◆ INFORMATION SUPPLIED ◆
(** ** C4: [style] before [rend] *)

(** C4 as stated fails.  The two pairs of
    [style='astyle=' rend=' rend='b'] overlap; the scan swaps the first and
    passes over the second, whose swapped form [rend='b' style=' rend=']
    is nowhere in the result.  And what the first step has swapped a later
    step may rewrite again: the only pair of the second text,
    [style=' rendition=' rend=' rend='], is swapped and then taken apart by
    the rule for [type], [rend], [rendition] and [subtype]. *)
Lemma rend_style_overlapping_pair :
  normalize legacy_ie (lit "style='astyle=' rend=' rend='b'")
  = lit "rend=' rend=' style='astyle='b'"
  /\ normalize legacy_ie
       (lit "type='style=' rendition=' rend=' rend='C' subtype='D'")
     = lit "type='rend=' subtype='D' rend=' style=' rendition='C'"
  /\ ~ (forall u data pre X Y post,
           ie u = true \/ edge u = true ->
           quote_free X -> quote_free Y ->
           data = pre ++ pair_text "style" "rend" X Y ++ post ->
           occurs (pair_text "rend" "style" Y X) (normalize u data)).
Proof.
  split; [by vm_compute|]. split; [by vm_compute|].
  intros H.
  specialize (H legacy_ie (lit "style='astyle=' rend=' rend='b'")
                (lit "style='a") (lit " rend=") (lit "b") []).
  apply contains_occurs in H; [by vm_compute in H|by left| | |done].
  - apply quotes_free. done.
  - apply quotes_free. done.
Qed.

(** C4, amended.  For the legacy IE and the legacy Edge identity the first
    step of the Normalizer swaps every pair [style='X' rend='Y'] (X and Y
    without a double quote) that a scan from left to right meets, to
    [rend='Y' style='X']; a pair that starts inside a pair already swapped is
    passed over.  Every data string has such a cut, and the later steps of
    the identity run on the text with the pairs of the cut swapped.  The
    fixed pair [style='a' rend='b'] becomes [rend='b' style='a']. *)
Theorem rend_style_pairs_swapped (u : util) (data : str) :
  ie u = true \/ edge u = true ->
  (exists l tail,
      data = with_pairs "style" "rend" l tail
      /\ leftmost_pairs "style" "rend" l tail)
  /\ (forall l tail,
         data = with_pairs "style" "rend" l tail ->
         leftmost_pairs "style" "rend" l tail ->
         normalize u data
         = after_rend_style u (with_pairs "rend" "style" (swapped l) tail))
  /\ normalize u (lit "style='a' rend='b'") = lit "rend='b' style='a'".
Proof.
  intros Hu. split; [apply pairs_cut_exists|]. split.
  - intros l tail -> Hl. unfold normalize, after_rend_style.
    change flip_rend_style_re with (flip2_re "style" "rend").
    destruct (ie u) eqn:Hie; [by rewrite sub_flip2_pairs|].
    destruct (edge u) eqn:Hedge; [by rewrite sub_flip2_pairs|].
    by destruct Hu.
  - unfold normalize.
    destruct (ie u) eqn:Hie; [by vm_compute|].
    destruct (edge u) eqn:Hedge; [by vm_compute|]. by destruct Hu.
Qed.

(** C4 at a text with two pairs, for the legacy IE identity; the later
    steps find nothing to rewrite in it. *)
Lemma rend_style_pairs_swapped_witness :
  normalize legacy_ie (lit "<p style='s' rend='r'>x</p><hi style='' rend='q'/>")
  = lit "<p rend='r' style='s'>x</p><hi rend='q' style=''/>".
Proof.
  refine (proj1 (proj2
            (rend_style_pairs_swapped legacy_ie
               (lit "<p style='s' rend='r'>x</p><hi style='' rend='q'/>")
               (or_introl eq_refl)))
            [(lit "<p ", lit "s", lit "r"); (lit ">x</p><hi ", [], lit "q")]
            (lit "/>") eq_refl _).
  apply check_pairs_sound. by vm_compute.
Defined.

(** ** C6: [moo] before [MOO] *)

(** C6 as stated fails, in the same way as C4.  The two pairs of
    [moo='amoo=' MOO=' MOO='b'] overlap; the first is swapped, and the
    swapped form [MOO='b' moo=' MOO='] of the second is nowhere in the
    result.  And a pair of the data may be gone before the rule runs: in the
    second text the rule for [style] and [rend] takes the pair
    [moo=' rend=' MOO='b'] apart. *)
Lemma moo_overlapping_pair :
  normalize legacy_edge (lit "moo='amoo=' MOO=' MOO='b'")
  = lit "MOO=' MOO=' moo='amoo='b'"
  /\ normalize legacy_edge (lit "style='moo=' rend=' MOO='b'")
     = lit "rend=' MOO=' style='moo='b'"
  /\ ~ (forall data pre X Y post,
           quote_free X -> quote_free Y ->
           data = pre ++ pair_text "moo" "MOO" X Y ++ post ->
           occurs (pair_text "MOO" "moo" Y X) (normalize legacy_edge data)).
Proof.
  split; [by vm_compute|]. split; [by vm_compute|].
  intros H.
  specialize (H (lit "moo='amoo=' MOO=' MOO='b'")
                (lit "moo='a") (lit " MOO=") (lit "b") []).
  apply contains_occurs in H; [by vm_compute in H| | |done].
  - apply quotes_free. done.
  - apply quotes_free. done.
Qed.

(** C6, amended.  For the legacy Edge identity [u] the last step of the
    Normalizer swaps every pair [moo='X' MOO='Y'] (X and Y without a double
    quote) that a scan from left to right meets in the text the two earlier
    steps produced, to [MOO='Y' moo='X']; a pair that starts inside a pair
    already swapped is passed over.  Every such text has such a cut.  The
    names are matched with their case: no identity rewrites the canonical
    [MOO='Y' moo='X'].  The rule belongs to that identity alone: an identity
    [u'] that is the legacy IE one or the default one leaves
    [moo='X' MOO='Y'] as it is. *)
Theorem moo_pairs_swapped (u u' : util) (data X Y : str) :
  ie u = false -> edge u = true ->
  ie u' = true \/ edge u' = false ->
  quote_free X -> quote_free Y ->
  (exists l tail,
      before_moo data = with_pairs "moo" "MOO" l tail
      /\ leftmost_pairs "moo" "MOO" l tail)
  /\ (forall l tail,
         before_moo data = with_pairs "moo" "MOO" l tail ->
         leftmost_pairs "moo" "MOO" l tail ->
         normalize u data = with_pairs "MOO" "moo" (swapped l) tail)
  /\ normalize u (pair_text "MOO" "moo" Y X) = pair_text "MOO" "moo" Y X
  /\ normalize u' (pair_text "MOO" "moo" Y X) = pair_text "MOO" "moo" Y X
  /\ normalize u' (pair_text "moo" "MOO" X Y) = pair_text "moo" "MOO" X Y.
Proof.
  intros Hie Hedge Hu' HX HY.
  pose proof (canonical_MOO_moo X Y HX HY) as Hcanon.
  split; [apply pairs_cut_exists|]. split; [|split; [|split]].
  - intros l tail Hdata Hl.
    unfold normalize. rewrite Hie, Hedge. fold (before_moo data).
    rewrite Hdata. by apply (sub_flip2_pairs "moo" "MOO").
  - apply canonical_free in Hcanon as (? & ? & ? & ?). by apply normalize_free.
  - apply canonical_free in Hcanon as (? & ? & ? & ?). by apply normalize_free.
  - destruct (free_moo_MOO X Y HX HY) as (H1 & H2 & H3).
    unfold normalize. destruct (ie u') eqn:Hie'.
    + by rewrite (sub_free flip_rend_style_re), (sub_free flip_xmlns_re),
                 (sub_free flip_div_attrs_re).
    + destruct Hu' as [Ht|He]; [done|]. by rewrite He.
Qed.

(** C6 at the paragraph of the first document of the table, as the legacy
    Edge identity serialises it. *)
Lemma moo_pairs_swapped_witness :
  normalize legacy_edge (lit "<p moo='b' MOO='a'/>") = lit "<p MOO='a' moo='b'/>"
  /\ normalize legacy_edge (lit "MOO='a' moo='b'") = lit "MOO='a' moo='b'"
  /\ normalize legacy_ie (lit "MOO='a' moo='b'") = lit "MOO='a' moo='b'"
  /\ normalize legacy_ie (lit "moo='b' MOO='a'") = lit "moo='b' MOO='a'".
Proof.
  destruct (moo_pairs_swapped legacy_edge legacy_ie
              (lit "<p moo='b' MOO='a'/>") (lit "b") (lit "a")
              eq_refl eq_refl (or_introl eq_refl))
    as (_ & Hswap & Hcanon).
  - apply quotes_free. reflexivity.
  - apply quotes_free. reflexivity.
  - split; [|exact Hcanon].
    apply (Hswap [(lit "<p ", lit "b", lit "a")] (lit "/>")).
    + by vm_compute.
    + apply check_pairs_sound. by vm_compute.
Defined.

==

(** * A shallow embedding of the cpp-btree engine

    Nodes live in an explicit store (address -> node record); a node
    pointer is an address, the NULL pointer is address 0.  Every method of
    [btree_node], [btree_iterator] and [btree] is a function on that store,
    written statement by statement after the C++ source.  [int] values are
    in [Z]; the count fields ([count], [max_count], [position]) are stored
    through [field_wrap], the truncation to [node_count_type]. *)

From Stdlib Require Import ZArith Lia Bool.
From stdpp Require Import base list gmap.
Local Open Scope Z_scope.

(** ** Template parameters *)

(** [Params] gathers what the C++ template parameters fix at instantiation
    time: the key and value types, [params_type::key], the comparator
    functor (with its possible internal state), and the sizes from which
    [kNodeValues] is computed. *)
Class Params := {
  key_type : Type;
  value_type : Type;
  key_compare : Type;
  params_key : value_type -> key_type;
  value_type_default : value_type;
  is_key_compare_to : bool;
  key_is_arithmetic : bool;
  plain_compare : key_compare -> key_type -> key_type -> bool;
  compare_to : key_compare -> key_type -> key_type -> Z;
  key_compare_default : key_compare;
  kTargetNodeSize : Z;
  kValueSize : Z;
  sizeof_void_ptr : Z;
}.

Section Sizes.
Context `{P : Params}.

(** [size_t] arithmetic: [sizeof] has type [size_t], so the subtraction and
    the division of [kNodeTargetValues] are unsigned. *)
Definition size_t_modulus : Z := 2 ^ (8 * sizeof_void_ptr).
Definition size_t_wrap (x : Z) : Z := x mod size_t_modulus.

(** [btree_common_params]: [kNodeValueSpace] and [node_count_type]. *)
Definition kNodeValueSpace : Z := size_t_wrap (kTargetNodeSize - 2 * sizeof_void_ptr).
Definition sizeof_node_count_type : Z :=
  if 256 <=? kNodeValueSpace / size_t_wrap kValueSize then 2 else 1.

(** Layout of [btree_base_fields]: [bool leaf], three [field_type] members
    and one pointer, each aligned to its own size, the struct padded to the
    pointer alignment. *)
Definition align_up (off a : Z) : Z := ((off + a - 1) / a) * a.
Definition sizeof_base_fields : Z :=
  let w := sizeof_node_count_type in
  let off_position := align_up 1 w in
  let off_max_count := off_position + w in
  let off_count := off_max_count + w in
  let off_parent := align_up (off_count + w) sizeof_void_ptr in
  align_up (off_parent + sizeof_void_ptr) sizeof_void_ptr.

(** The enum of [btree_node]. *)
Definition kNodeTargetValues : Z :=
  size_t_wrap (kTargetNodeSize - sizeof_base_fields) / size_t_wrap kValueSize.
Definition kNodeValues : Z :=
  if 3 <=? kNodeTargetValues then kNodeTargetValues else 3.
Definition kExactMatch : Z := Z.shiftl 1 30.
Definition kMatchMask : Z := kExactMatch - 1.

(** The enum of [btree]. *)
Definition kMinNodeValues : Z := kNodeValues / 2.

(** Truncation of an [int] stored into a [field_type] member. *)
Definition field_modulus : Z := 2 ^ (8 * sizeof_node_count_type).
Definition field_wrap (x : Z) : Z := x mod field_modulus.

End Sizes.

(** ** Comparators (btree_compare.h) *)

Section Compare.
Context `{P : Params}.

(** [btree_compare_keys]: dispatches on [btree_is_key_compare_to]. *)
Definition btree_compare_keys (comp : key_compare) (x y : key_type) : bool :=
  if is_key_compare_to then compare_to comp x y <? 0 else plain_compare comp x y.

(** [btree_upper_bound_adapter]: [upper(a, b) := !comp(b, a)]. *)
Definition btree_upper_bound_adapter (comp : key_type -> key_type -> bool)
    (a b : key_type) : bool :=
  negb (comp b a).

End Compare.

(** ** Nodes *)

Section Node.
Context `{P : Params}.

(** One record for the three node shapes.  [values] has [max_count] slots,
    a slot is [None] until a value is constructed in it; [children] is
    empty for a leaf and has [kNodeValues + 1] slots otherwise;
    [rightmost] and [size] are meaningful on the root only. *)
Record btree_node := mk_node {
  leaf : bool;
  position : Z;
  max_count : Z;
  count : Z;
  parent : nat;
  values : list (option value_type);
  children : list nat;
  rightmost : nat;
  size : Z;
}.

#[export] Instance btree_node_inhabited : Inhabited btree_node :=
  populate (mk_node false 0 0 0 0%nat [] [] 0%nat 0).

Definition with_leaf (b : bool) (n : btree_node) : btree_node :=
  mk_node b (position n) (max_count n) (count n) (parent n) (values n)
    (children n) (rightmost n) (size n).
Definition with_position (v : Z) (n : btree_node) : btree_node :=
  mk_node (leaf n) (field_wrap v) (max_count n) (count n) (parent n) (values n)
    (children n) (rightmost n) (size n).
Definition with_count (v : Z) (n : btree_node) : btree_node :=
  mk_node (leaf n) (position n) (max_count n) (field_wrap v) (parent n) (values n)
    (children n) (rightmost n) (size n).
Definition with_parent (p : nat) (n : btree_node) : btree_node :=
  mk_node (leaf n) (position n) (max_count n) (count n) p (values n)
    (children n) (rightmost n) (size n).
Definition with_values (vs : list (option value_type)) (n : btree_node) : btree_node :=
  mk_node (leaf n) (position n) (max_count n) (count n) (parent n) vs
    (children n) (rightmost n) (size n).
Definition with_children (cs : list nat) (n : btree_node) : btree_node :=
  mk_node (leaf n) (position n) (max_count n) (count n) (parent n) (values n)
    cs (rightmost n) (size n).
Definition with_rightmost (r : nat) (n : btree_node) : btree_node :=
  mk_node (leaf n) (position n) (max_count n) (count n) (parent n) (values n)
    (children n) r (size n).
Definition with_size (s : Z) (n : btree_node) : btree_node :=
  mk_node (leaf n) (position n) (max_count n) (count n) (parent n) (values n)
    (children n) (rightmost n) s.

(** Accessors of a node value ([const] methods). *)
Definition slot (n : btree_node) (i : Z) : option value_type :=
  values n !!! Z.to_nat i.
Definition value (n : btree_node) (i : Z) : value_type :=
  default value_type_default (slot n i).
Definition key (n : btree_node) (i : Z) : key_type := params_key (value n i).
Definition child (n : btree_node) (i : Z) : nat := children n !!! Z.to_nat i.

◆ ABOUT THIS EXERCISE ◆
In the entries above, find each line with "Hswap" and list it.

◆ EXERCISE ANSWER ◆
    as (_ & Hswap & Hcanon).
    apply (Hswap [(lit "<p ", lit "b", lit "a")] (lit "/>")).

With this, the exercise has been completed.